"""

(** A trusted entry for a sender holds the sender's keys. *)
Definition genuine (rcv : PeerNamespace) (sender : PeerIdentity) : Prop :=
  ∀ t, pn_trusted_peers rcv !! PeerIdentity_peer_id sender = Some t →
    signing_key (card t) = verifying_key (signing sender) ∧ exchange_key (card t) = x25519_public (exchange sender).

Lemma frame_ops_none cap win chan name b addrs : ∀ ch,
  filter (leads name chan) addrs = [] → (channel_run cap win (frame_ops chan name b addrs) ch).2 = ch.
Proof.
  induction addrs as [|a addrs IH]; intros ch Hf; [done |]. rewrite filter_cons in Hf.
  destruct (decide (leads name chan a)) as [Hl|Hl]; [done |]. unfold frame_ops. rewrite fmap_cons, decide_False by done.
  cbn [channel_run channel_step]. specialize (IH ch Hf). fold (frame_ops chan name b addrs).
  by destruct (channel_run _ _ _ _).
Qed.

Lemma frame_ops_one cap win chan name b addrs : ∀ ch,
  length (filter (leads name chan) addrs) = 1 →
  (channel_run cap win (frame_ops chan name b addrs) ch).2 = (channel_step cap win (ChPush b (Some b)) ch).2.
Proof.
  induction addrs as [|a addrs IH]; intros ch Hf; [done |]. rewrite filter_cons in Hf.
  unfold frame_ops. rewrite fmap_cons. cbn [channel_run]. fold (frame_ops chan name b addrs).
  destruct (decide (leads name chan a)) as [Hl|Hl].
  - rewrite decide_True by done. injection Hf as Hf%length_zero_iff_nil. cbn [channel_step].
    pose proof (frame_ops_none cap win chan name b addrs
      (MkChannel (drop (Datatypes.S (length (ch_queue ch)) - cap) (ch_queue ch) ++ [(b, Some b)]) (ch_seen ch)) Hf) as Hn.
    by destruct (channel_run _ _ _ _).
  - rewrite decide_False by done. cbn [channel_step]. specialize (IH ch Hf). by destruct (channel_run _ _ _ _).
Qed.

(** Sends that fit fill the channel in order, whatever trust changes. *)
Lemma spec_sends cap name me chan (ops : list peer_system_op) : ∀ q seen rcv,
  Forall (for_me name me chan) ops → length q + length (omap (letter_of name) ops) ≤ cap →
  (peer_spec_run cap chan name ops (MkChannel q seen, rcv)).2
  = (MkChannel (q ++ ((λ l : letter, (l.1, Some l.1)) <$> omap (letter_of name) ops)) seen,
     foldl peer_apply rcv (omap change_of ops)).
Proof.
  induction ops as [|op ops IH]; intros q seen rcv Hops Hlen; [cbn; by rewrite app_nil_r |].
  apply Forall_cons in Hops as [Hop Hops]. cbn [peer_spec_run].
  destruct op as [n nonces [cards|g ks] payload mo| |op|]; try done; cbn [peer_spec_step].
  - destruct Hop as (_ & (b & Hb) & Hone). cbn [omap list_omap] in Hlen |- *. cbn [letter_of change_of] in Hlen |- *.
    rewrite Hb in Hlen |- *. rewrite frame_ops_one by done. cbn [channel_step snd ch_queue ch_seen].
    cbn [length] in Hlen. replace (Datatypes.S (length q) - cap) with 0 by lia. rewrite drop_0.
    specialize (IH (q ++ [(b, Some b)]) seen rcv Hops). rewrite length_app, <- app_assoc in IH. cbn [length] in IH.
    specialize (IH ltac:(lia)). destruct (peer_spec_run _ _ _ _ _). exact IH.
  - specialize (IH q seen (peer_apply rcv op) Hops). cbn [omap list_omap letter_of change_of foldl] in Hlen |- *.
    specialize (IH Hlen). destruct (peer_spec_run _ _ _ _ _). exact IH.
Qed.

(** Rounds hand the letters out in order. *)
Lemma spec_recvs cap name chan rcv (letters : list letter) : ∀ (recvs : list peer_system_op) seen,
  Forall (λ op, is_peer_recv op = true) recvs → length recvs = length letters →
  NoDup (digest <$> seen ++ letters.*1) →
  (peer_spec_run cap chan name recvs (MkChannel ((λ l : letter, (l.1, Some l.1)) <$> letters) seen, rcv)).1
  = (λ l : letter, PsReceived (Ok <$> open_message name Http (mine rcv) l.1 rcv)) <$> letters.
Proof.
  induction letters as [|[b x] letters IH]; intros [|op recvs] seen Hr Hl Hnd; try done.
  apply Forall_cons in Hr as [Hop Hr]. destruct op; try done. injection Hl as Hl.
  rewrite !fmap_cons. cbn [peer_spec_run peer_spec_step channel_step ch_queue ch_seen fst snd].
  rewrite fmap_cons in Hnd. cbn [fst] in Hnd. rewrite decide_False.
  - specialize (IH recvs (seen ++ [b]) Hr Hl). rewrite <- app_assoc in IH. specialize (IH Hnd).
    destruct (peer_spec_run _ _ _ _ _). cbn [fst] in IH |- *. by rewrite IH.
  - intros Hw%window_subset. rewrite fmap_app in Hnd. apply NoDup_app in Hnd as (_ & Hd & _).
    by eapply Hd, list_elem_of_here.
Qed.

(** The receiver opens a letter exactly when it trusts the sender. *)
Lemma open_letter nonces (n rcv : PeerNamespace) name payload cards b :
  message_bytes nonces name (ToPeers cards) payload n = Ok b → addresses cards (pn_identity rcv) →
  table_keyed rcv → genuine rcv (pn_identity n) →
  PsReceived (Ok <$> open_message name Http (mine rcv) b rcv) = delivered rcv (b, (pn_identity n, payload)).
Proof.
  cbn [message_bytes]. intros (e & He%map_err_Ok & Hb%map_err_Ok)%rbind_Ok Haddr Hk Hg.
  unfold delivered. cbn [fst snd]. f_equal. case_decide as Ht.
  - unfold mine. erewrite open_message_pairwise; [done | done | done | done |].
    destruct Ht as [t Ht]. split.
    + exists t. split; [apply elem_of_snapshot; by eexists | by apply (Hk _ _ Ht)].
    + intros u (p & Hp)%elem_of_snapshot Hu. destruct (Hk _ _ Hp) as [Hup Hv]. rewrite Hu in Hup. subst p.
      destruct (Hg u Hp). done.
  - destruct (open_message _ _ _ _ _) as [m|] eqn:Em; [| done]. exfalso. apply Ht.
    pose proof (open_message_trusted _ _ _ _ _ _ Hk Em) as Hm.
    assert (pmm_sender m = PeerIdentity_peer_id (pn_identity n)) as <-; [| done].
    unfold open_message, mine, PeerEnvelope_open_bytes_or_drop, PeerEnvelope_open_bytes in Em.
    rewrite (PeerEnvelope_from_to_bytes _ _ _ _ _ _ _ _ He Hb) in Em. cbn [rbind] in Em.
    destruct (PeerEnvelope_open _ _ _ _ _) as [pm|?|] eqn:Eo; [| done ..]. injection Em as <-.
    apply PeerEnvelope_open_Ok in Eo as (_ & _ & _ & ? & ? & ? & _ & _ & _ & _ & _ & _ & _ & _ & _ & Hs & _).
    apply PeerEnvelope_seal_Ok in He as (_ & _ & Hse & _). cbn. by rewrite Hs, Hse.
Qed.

"""

→ EXERCISE REQUIREMENTS
Report every line from the material above that mentions the word "split".

→ EXERCISE RESULT
    destruct Ht as [t Ht]. split.
    + exists t. split; [apply elem_of_snapshot; by eexists | by apply (Hk _ _ Ht)].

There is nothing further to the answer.